I grew up in a neighborhood filled with kids I went to school with, went to Youth Group with, and had over to our house for one reason or another. All of my friends saw my father in raw action. They all saw the same things I did. And each, in their own ways, had interactions with the man themselves.

When my parents moved to Sarasota after rebuilding and selling their house in Miami after hurricane Andrew in 1992, they moved to a neighborhood that was populated with the Parents, of the kids I grew up with. My friends, were still a part of their own families, and over time, had interactions with both my mother and father.

In the end … as it came out, many of my friends parents who lived close, would be out somewhere for dinner, and find both my mother and my father, drinking at the bar.

My mother was just as guilty of the shameful behavior that my father exhibited. She was just as arrogant and opinionated as he was. And my mother was very good at swinging doors shut in your face, and off offhandedly, telling you to fuck off.

Alienation was a common theme in my family. My parents were masters at their craft. If they disagreed with you, or you did not share the same point of view as they had, or you just pissed one or both of them off, You Too would find yourself shut out.

I’ve talked about, over and over again, in the past, that once my parents shut your light switch off, you were in the dark forever. That was a convenient visual for me to explain just what they did to everyone. Family or Friend.

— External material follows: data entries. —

Definition bool_wf (bn : bool_node) : Prop := NoDup (true_ bn) ∧ NoDup (false_ bn).
End bool_index.
Arguments bool_node : clear implicits.

Section flat_claims.
Context {D : Type} `{EqDecision D}.

(** The operations of the flat index implement a relation between values
    and documents: inserting adds one pair, [removeDocument] takes one pair
    away, [remove] all pairs of a value, and each keeps the index well-formed
    (one entry per value, no empty and no duplicate document sets). A value
    whose last document goes is no longer contained. *)
Theorem flat_updates (ft : flat D) e t :
  flat_wf ft →
  flat_wf (flat_insert ft e t) ∧ flat_wf (flat_removeDocument ft t e) ∧ flat_wf (flat_remove ft e) ∧
  (∀ k d, flat_rel (flat_insert ft e t) k d ↔ (map_key k = map_key e ∧ d = t) ∨ flat_rel ft k d) ∧
  (∀ k d, flat_rel (flat_removeDocument ft t e) k d ↔
     flat_rel ft k d ∧ (map_key k ≠ map_key e ∨ d ≠ t)) ∧
  (∀ k d, flat_rel (flat_remove ft e) k d ↔ flat_rel ft k d ∧ map_key k ≠ map_key e) ∧
  (∀ k, flat_contains ft k = true ↔ ∃ d, flat_rel ft k d).
Proof.
  intros Hwf. split_and!; intros;
    [by apply flat_insert_wf|by apply flat_removeDocument_wf|by apply delete_wf|
     apply flat_rel_insert|apply flat_rel_removeDocument|..].
  - unfold flat_rel, flat_remove. setoid_rewrite flat_get_delete. case_decide; naive_solver.
  - unfold flat_contains. rewrite jm_has_spec. unfold flat_rel. fold (flat_get k ft). split.
    + intros [s Hs]. destruct (flat_get_wf _ _ _ Hwf Hs) as [_ Hne].
      destruct s as [|d s]; [done|]. exists d, (d :: s). set_solver.
    + intros (d & s & Hs & _). by exists s.
Qed.

(** The filters of the flat index: [eq] gives the documents with the
    value, [in] those with one of the values, [nin] those with some other
    value, [containsAll] those having all of a non-empty list of values,
    [containsAny] those having one of them; a filter object with no or
    several operations, or an unknown one, throws. *)
Theorem flat_filters (ft : flat D) k (l : list enum_key) op v e :
  flat_wf ft →
  (∃ r, flat_filter ft [("eq", One k)] = Ok r ∧ ∀ d, d ∈ r ↔ flat_rel ft k d) ∧
  (∃ r, flat_filter ft [("in", Many l)] = Ok r ∧ ∀ d, d ∈ r ↔ ∃ k, k ∈ l ∧ flat_rel ft k d) ∧
  (∃ r, flat_filter ft [("nin", Many l)] = Ok r ∧
     ∀ d, d ∈ r ↔ ∃ k, map_key k ∉ map_key <$> l ∧ flat_rel ft k d) ∧
  (∃ r, flat_filterArr ft [("containsAll", Many l)] = Ok r ∧
     ∀ d, d ∈ r ↔ l ≠ [] ∧ ∀ k, k ∈ l → flat_rel ft k d) ∧
  (∃ r, flat_filterArr ft [("containsAny", Many l)] = Ok r ∧
     ∀ d, d ∈ r ↔ ∃ k, k ∈ l ∧ flat_rel ft k d) ∧
  (op ∉ ["eq"; "in"; "nin"] ∨ e ≠ [] → flat_filter ft ((op, v) :: e) = invalid_operation) ∧
  flat_filter ft [] = invalid_operation.
Proof.
  intros Hwf. split_and!.
  - eexists. split; [done|]. intros d. apply elem_of_default.
  - eexists. split; [done|]. intros d. rewrite elem_of_add_docs. unfold flat_rel. set_solver.
  - eexists. split; [done|]. intros d. rewrite elem_of_nin. setoid_rewrite elem_of_set_of. split.
    + intros [?|(k' & s & Hin & Hk & Hd)]; [set_solver|].
      destruct (Hwf) as [_ Hall]. rewrite Forall_forall in Hall. destruct (Hall _ Hin) as [Hmk _].
      simpl in Hmk. exists k'. rewrite Hmk. split; [done|]. exists s. by rewrite (flat_get_elem ft k' s).
    + intros (k' & Hk & s & Hs & Hd). right. exists (map_key k'), s. split_and!; [|done..].
      by apply jm_get_Some_elem.
  - unfold flat_filterArr. simpl. destruct l as [|k0 l]; csimpl; (eexists; split; [done|]).
    { set_solver. }
    intros d. rewrite elem_of_all, elem_of_default. setoid_rewrite list_elem_of_fmap.
    split; [|intros [_ Hall]].
    + intros [H0 Hall]. split; [done|]. intros k' [->|Hk']%elem_of_cons; [done|].
      apply elem_of_default. eauto.
    + split; [apply Hall; set_solver|]. intros s (k' & -> & Hk'). apply elem_of_default. set_solver.
  - unfold flat_filterArr. simpl. destruct l as [|k0 l]; csimpl; (eexists; split; [done|]).
    { set_solver. }
    intros d. rewrite elem_of_any, elem_of_default. setoid_rewrite list_elem_of_fmap. split.
    + intros [|(s & (k' & -> & Hk') & Hd%elem_of_default)]; set_solver.
    + intros (k' & [->|Hk']%elem_of_cons & Hr); [by left|]. right. eexists.
      split; [eexists; eauto|]. by apply elem_of_default.
  - intros Hop. unfold flat_filter. destruct e; [|done]. destruct Hop as [Hop|]; [|done].
    rewrite !decide_False by set_solver. done.
  - done.
Qed.

(** The JSON image of a flat index restores it. *)
Lemma flat_roundtrip (ft : flat D) :
  flat_wf ft → flat_fromJSON (Some (flat_toJSON ft)) = Ok ft.
Proof.
  destruct ft as [m]. intros [Hwf Hall]. unfold flat_fromJSON, flat_toJSON, new_flat. simpl in *. f_equal.
  assert (∀ m0, foldl (λ t p, Flat (jm_set (map_key p.1) (set_of p.2) (numberToDocumentId t)))
    (Flat m0) m = Flat (foldl (λ t p, jm_set p.1 p.2 t) m0 m)) as ->.
  { clear Hwf. induction Hall as [|[k s] m (Hk & Hs & _) _ IH]; intros m0; simpl in *; [done|].
    by rewrite IH, Hk, set_of_id. }
  by rewrite jm_set_fold.
Qed.

(** The boolean index files documents under [true] and [false]
    independently: [insert] adds a document to one side and nothing else,
    [delete] takes it from that side only, both sides stay duplicate-free,
    and serialising and restoring the index gives it back. *)
Theorem bool_index_spec (bn : bool_node D) e t :
  bool_wf bn →
  bool_wf (bool_insert bn e t) ∧ bool_wf (bool_delete bn e t) ∧
  (∀ b d, d ∈ bool_docs (bool_insert bn e t) b ↔ (b = t ∧ d = e) ∨ d ∈ bool_docs bn b) ∧
  (∀ b d, d ∈ bool_docs (bool_delete bn e t) b ↔ (b ≠ t ∨ d ≠ e) ∧ d ∈ bool_docs bn b) ∧
  (bool_getSize (bool_insert bn e t) = bool_getSize bn + if set_has e (bool_docs bn t) then 0 else 1)%nat ∧
  bool_fromJSON (bool_toJSON bn) = bn.
Proof.
  intros [H1 H2]. destruct bn as [tr fa]; simpl in *. split_and!.
  - destruct t; split; simpl; auto with jsdb.
  - destruct t; split; simpl; auto with jsdb.
  - intros [] d; destruct t; simpl; autorewrite with jscoll; naive_solver.
  - intros [] d; destruct t; simpl; autorewrite with jscoll; naive_solver.
  - destruct t; unfold bool_insert, bool_getSize, set_add; simpl;
      destruct (set_has e _); rewrite ?length_app; simpl; lia.
  - unfold bool_fromJSON. simpl. by rewrite !set_of_id.
Qed.
End flat_claims.

(** ** Witnesses *)
Definition sample_flat : flat N :=
  flat_insert (flat_insert (flat_insert new_flat (KStr (js "red")) 1%N) (KStr (js "blue")) 2%N)
    (KStr (js "red")) 3%N.

Lemma sample_flat_wf : flat_wf sample_flat.
Proof. do 3 apply flat_insert_wf. split; constructor. Qed.

Lemma flat_updates_witness : ¬ flat_rel (flat_removeDocument sample_flat 1%N (KStr (js "red"))) (KStr (js "red")) 1%N.
Proof.
  destruct (flat_updates sample_flat (KStr (js "red")) 1%N sample_flat_wf) as (_ & _ & _ & _ & Hr & _).
  rewrite Hr. naive_solver.
Defined.

Lemma flat_filters_witness :
  ∃ r, flat_filter sample_flat [("in", Many [KStr (js "red")])] = Ok r ∧ 3%N ∈ r.
Proof.
  destruct (flat_filters sample_flat (KStr []) [KStr (js "red")] "" (One (KStr [])) [] sample_flat_wf)
    as (_ & (r & Hr & Hd) & _).
  exists r. split; [exact Hr|]. apply Hd. exists (KStr (js "red")). split; [by left|].
  exists [1; 3]%N. split; [reflexivity|]. by right; left.
Defined.

Lemma bool_index_spec_witness : 1%N ∈ bool_docs (bool_insert new_bool 1%N true) true.
Proof.
  destruct (bool_index_spec (new_bool (D := N)) 1%N true) as (_ & _ & H & _); [split; constructor|].
  apply H. by left.
Defined.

My mother never thought for herself, even if it was prudent or good for her. She always deferred to my father as the wisdom giver. However, Unwise, he actually was.

At the end of the day, my parents were sick. Rumors were going around just to how sick they really were. Nobody really felt the need to call or inquire directly, because who really cared, when my parents shut them out of their lives, and stopped communicating with those friends for a decade or more.

I cannot, in good conscience, justify away their behavior to alcoholism, however a direct link there is to alcohol in the end. They have proven to my friends and their parents, that my parents were assholes. Nobody cared to engage them any more.

They just walked away.

This kind of walking away is a familiar refrain in the Big Book. I mean, who wants to hang around a couple of morose, alcohol addicted, self-righteous, arrogant assholes?

The Four Horsemen took them,

As we became subjects of King Alcohol , shivering denizens of his mad realm, the chilling vapor that is loneliness settled down. It thickened, ever becoming blacker. Some of us sought out sordid places, hoping to find understanding, companionship and approval. Momentarily we did. Then would come oblivion and the awful awakening to face the hideous Four Horsemen – Terror, Bewilderment, Frustration and Despair.” Unhappy drinkers who read this page will understand. BB. pg. 151

Both my parents were in hospitals in the end. My mother in one, alone, suffering a major coronary episode. My father, alone, in another, dying from Cancer. Neither of them communicating with each other.

My mother had, the presence of mind, however addled, she walked away from him too. She had decided NOT to participate in taking care of her ailing husband any more. Leaving him to take himself to and from Chemo, ALONE.

Once my mother was discharged, my brother whisked her away to Virginia to live out the rest of her days. Leaving my father alone in a hospice, where he witnessed my father die. Alone …

They had no friends, They had no family, save my brother.

They had NO ONE else. Not Me, No friends, No one who cared …

My father died, alone. and as they have all said to me: He, in the end, he was a dick.

None of my friends or anyone else in this family, mourn him.